BITTERER yet on Tuesday evening, and – of all places – off to Tow Law. The bus from Darlington simply doesn’t turn up, the one 30 minutes later terminates at Crook.

A pint of beer and a packet of smoky bacon crisps – the crisps promise to be the highlight of the night – and then an SB bus up to the summit.

It has no heating whatever, like riding in a public service refrigerator. “I’m getting a new heater motor tomorrow,” the driver promises. They probably said the same thing to Robert Falcon Scott.

At the ground five minutes late, the Lawyers already a goal down to Spennymoor in the Durham Challenge Cup.

Steve Robinson, the goalkeeper, has flown back that morning from a stag weekend in Las Vegas, where they stayed at Caesar’s Palace.

“What’s the matter with Tow Law, then?” says Steve Moralee, the Lawyers secretary.

“My hen do was at the Indian takeaway,” says Sandra Gordon, the club chairman.

Though it ends 5-0, the goalie does well. Cold comfort is all that’s on offer.

FORMER Hartlepool United and New York Cosmos man Malcolm Dawes – good Trimdon lad – is organising a reunion next Thursday of all former pupils of St William’s school in the village.

Spouses welcome, too. The do’s at Coxhoe WMC, former Sunderland favourite Len Ashurst a speaker. Details from Malcolm on 07989 093946.

STAN Anderson, one of Len Ashurst’s team mates in that great Sunderland side of the sixties, had his autobiography published this week.

Stan remains the only man to have been skipper of each of the North-East’s big three. The book’s called Captain of the North, the author signing copies at Waterstone’s in Sunderland this morning when Kevin Alderson from Shotton aims to be among the first in the queue.

Back in March, we recorded the passing of Kevin’s dad, Maurice, a contemporary of Horden lad Stan’s in the East Durham schools team. Kevin’s hoping that his dad’s scrapbook, as well as the new book, will be signed.

Stan and Maurice are pictured together beneath the headline “The day went up in flames.”

The kit, apparently, was in Stan’s garden shed. It’s in the book, too.

THEN there was Alexander Donaldson McLaughlan, recalled by Ralph Petitjean in Ferryhill following last Saturday’s piece on Derek Forster, Sunderland’s boy wonder goalkeeper of 1964- 65. Sandy McLaughlan was also an outstanding Roker keeper of the period, recalls Ralph, though he lost his place after a 5-0 home defeat to West Brom on January 1 1966. The Scot, it was alleged, had been doing what most of his countrymen do at Hogmanay. For him and for Roker fans, an unhappy New Year.

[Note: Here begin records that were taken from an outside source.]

(** * Campaign service: a shallow embedding of [main.py]

    The service keeps one table of campaigns in an SQLite file and serves
    five routes over it.  The embedding follows the module top to bottom:
    the two models, the table behind the session, the handler monad
    (world passing with exceptions), the lifespan hook and the five
    handlers.  Theorems come after the definitions.

    What lies outside [main.py] is modelled by its contract:
    - the table is the rowid-keyed storage of SQLite: rows are kept and
      scanned in rowid order, and a row inserted without a key gets the
      largest rowid in use plus one, or 1 in an empty table (the key
      column is declared [primary_key=True] and nothing more);
    - a text or integer column is read back as it was written; a
      [DateTime] column of SQLite keeps the date and time fields of a
      value and drops its UTC offset, so what is read back is naive;
    - a statement parameter is a 64-bit integer: an id outside that range
      cannot be bound and the call raises [OverflowError];
    - the wall clock only moves forward;
    - storage failures (I/O, a full table) are not modelled. *)

From stdpp Require Import base gmap strings list.
From Stdlib Require Import ZArith Sorted.

Local Open Scope Z_scope.

(** ** Dates and times *)

(** A [datetime] value: the wall-clock fields, as microseconds, and the
    UTC offset of an aware value ([None] for a naive one). *)
Record datetime := mkDatetime {
  wall : Z;
  tzinfo : option Z
}.

(** [timezone.utc]. *)
Definition timezone_utc : Z := 0.

(** What a [DateTime] column of the table keeps of a value: the date and
    time fields, without the offset. *)
Definition to_column (d : datetime) : datetime :=
  {| wall := wall d; tzinfo := None |}.

(** The range of an integer that can be bound to a statement. *)
Definition in_int64 (n : Z) : bool :=
  (- 2 ^ 63 <=? n) && (n <=? 2 ^ 63 - 1).

(** ** The models (lines 10-21) *)

Record Campaign := mkCampaign {
  campaign_id : option Z;
  name : string;
  due_date : option datetime;
  created_at : datetime
}.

NOW in Texas, Chris Willsden recalls happy nights spent with Malcolm Allison, bless him, holding court at the Baltimore in Middlesbrough. “There were some great stories but he never eclipsed the comment he made on the panel for the 1970 World Cup – Tostao, Brazil’s centre forward, was described as the best oneeyed striker since Moshe Dayan.”

And finally...

RAY Aggersburg in West Cornforth was first with the answer to Tuesday’s question – Methuselah, according to the Book of Genesis, lasted until he was 969.

John Briggs in Darlington today invites the identity of six “Erics” – the spelling may vary – who’ve scored in the Premiership. Five would be going some.

The column now takes a week off but returns, past a milestone, on November 2.